Le septième album des Bunnymen est en fait le troisième album solo de Ian McCulloch. Et son premier chef-d’oeuvre. On est d’abord saisi d’une légère appréhension en découvrant la pochette où, pour la première fois en vingt ans, Ian McCulloch figure seul. Chez les Hommes Lapins, par les temps qui courent, on a visiblement du […]
Le septième album des Bunnymen est en fait le troisième album solo de Ian McCulloch. Et son premier chef-d’oeuvre.
On est d’abord saisi d’une légère appréhension en découvrant la pochette où, pour la première fois en vingt ans, Ian McCulloch figure seul. Chez les Hommes Lapins, par les temps qui courent, on a visiblement du plomb dans le râble. Réunis en grande pompe en 97, les voilà de nouveau au bord de la dispersion générale. Le bassiste Les Pattinson, retenu par ses devoirs familiaux, n’a pas souhaité poursuivre la cure de jouvence entreprise il y a deux ans avec le très acclamé Evergreen. Will Sergeant, quant à lui, se voit relégué à un humiliant rôle de potiche, comme si McCulloch avait brutalement décidé de lui faire payer les arriérés de ce malheureux faux pas de 90, l’album Reverberation, où le guitariste usurpa le nom d’Echo & The Bunnymen pour s’emparer des commandes d’un groupe alors moribond.

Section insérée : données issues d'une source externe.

(** * Ads extraction engine: Amazon Ads fetcher and Bing Ads extractor

    A shallow embedding of [amazon_ads_fetcher.py] and
    [repl/integration-files/bing/bing_extractor.py].

    - Decoded JSON documents are the Python values the code handles; the
      handful of Python operations used on them ([.get], [[...]], [in],
      [len], iteration, truthiness, [int]) are written out with the
      exceptions they raise.
    - The network is a script: the list of outcomes the successive
      [requests.get] / [requests.post] calls will have.  A call made once the
      script is used up fails like an unreachable host ([ConnectionError]).
    - Methods are computations in a state-and-exception monad over the mutable
      [access_token] attribute, the script, the trace of requests issued, the
      clock and the diagnostics written to [sys.stderr]. *)

From Stdlib Require Import Floats ZArith List String Ascii Bool Lia DecimalString.
From Stdlib.Strings Require Import Byte.
Import ListNotations.
Open Scope string_scope.
Open Scope Z_scope.

(** ** Decoded JSON documents

    What [response.json()] returns: None, booleans, numbers, strings, lists
    and dicts with string keys.  Numbers are the integers: the code never
    computes with a number it receives, it only tests it for truth, prints it
    or converts it with [int] and [str].  A string is its sequence of
    characters. *)

#[warnings="-register-all"]
Inductive json : Type :=
| JNull
| JBool (b : bool)
| JNum (n : Z)
| JStr (s : string)
| JArr (xs : list json)
| JObj (kvs : list (string * json)).

(** A Python [dict] with string keys, in insertion order. *)
Definition dict := list (string * json).

Fixpoint lookup (k : string) (d : dict) : option json :=
  match d with
  | [] => None
  | (k', v) :: d' => if String.eqb k k' then Some v else lookup k d'
  end.

(** [d[k] = v]: an existing key keeps its position, a new key goes last. *)
Fixpoint dict_set (k : string) (v : json) (d : dict) : dict :=
  match d with
  | [] => [(k, v)]
  | (k', v') :: d' =>
      if String.eqb k k' then (k', v) :: d' else (k', v') :: dict_set k v d'
  end.

Definition has_key (k : string) (d : dict) : bool :=
  match lookup k d with Some _ => true | None => false end.

(** ** Exceptions and results *)

Inductive exn : Type :=
| ConnectionError                       (* requests.* got no response *)
| MissingSchema                         (* requests.*: the URL has no scheme *)
| InvalidSchema                         (* requests.*: no adapter for the scheme *)
| InvalidURL                            (* requests.*: the URL cannot be parsed *)
| HTTPError (status : Z)                (* response.raise_for_status() *)
| JSONDecodeError                       (* response.json() *)
| KeyError (key : string)
| TypeError
| AttributeError
| ValueError
| BadGzipFile
| OSError
| EOFError
| ZlibError
| UnicodeDecodeError
| CsvError
| ReportGenerationFailed (status_response : json)
                                        (* Exception("Report generation failed: ...") *)
| TimeoutError (max_wait_seconds : Z).

(** [isinstance(e, OSError)]: [BadGzipFile], the built-in [TimeoutError] and
    every [requests] exception derive from [OSError]. *)
Definition is_OSError (e : exn) : bool :=
  match e with
  | ConnectionError | MissingSchema | InvalidSchema | InvalidURL | HTTPError _
  | JSONDecodeError
  | BadGzipFile | OSError | TimeoutError _ => true
  | _ => false
  end.

(** The outcome of running a piece of code: a value, a raised exception, or
    [Diverge] when a [while] loop was cut off by its iteration bound (shown
    below never to happen for the bounds the methods use). *)
Inductive Res (A : Type) : Type :=
| Ok (a : A)
| Raise (e : exn)
| Diverge.

Arguments Ok {A} a.
Arguments Raise {A} e.
Arguments Diverge {A}.

(** The outcome of a library call. *)
Definition of_sum {A} (r : exn + A) : Res A :=
  match r with
  | inl e => Raise e
  | inr a => Ok a
  end.

Definition res_bind {A B} (r : Res A) (f : A -> Res B) : Res B :=
  match r with
  | Ok a => f a
  | Raise e => Raise e
  | Diverge => Diverge
  end.

(** ** Python operations on decoded values *)

(** [bool(v)] *)
Definition truthy (v : json) : bool :=
  match v with
  | JNull => false
  | JBool b => b
  | JNum n => negb (n =? 0)
  | JStr s => negb (String.eqb s EmptyString)
  | JArr xs => match xs with [] => false | _ => true end
  | JObj kvs => match kvs with [] => false | _ => true end
  end.

(** [v.get(k, default)]: only a [dict] has [.get]. *)
Definition py_get (v : json) (k : string) (default : json) : Res json :=
  match v with
  | JObj kvs => Ok (match lookup k kvs with Some x => x | None => default end)
  | _ => Raise AttributeError
  end.

(** [v[k]] with a string [k]. *)
Definition py_getitem (v : json) (k : string) : Res json :=
  match v with
  | JObj kvs => match lookup k kvs with Some x => Ok x | None => Raise (KeyError k) end
  | _ => Raise TypeError
  end.

(** [v[k] = x] with a string [k]. *)
Definition py_setitem (v : json) (k : string) (x : json) : Res json :=
  match v with
  | JObj kvs => Ok (JObj (dict_set k x kvs))
  | _ => Raise TypeError
  end.

Definition is_str (k : string) (v : json) : bool :=
  match v with JStr s => String.eqb s k | _ => false end.

(** [k in v] with a string [k]: key of a dict, element of a list, substring of
    a string. *)
Definition py_contains (k : string) (v : json) : Res bool :=
  match v with
  | JObj kvs => Ok (has_key k kvs)
  | JArr xs => Ok (existsb (is_str k) xs)
  | JStr s => Ok (match String.index 0 k s with Some _ => true | None => false end)
  | _ => Raise TypeError
  end.

Fixpoint chars (s : string) : list json :=
  match s with
  | EmptyString => []
  | String c s' => JStr (String c EmptyString) :: chars s'
  end.

(** The elements [for x in v] and [list.extend(v)] go through: the items of a
    list, the keys of a dict, the characters of a string. *)
Definition py_iter (v : json) : Res (list json) :=
  match v with
  | JArr xs => Ok xs
  | JObj kvs => Ok (map (fun kv => JStr (fst kv)) kvs)
  | JStr s => Ok (chars s)
  | _ => Raise TypeError
  end.

(** [len(v)] *)
Definition py_len (v : json) : Res Z :=
  match v with
  | JArr xs => Ok (Z.of_nat (List.length xs))
  | JObj kvs => Ok (Z.of_nat (List.length kvs))
  | JStr s => Ok (Z.of_nat (String.length s))
  | _ => Raise TypeError
  end.

(** [isinstance(v, list)] *)
Definition is_list (v : json) : bool :=
  match v with JArr _ => true | _ => false end.

(** [str(n)] for an [int]. *)
Definition str_of_Z (n : Z) : string := NilZero.string_of_int (Z.to_int n).

(** Calendar date, the part of [datetime] the code reads. *)
Record Date : Type := mkDate { Year : Z; Month : Z; Day : Z }.

(** ** The Python library surface the code relies on

    Functions of the standard library and of [requests] that are used, but not
    defined, by the repository. *)
Class PyLib : Type := {
  (** [repr] of a decoded list or dict, as [str()] and f-strings render it *)
  repr_container : json -> string;
  (** [int(s)] for a [str]; [None] when it raises [ValueError] *)
  int_of_str : string -> option Z;
  (** [datetime.strptime(s, "%Y-%m-%d")]; [None] when it raises [ValueError] *)
  strptime_ymd : string -> option Date;
  (** [d.strftime("%Y-%m-%d")] *)
  strftime_ymd : Date -> string;
  (** [d.strftime("%Y%m%d")] *)
  strftime_compact : Date -> string;
  (** [d - timedelta(days=n)] *)
  days_before : Date -> Z -> Date;
  (** [gzip.decompress]: the data, or the exception raised *)
  gzip_decompress : list byte -> exn + list byte;
  (** [list(csv.DictReader(StringIO(text)))], on the decoded code points: the
      records, or the exception raised *)
  csv_DictReader : list N -> exn + list json;
  (** the exception [requests.get(v)] raises for a decoded value [v] that is
      no string: [requests] takes the text [str(v)] for the URL and refuses
      it before anything is sent *)
  invalid_url : json -> exn
}.

Section PythonValues.
Context {lib : PyLib}.

(** [str(v)], also what an f-string interpolates. *)
Definition py_str (v : json) : string :=
  match v with
  | JNull => "None"
  | JBool true => "True"
  | JBool false => "False"
  | JNum n => str_of_Z n
  | JStr s => s
  | JArr _ | JObj _ => repr_container v
  end.

(** [int(v)] *)
Definition py_int (v : json) : Res Z :=
  match v with
  | JNum n => Ok n
  | JBool b => Ok (Z.b2z b)
  | JStr s => match int_of_str s with Some n => Ok n | None => Raise ValueError end
  | _ => Raise TypeError
  end.
End PythonValues.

Bref, le septième album d’Echo est avant tout un album d’ego : dominé, vampirisé, occupé d’une extrémité à l’autre et dans tout son volume par un McCulloch ravi de pouvoir cabotiner comme il l’entend.
Mais contrairement à ses semi-ratages solo précédents (l’attachant mais fluet Candleland et le très bâclé Mysterio), cette fois il a pris soin de chaudement l’entourer, d’assurer à sa voix des arrières confortables sur lesquels elle s’étend, s’entortille, se pâme et se fond comme dans un écrin sur mesure. Jimmy Webb is God, proclamaient il y a de ça quelques mois les malheureux Boo Radleys, ce à quoi plusieurs chansons des Bunnymen se chargent ici de faire écho, à commencer par Rust, single de rêve, littéralement emporté par une rivière de cordes dont Big Jim aurait pu de son divin doigté border le lit.
Pas de sortie en mer agitée façon Ocean rain cette fois : McCulloch, au bord de la quarantaine, préfère désormais aux affrontements houleux le calme mélancolique des décors d’eau douce et des feuillages tremblants, les violons replets aux pizzicati cinglants, un amical soleil semi-couchant et à une pleine lune tueuse. What are you going to do with your life devrait logiquement s’attirer les foudres de tous ceux qui, en entendant les noms de Bacharach, Don Costa ou Mancini, sortent illico leurs gousses d’ail et voient l’écume du fiel leur monter aux lèvres. Dans les aumôneries cold-wave intégristes (ça existe encore ces cochonneries ?), on risque plus de le brûler vif que de lui brûler un cierge.
La chanson titre, modelée d’après les rondeurs sublimes d’Everybody’s talking, ouvre une voie royale, un boulevard des coeurs brisés, sous les semelles d’un McCulloch qui, dès lors, n’a plus qu’à dérouler sa foulée élégante sur neuf chansons dont aucune (hormis peut-être la surchargée Lost on you) ne lui coupera le souffle ni brisera son élan. Deux d’entre elles, parmi les meilleures (Get in the car et When it all blows over), reçoivent la visite, pour une fois très courtoise, des Fun Lovin’ Criminals, mais rien n’y change : McCulloch ne laisse pas une miette de l’album lui échapper, et à la question posée par le titre on devine à l’avance sa réponse : « Je serai Sinatra, Bowie et Leonard Cohen à la fois. » Le pire, c’est qu’on l’en croit désormais capable.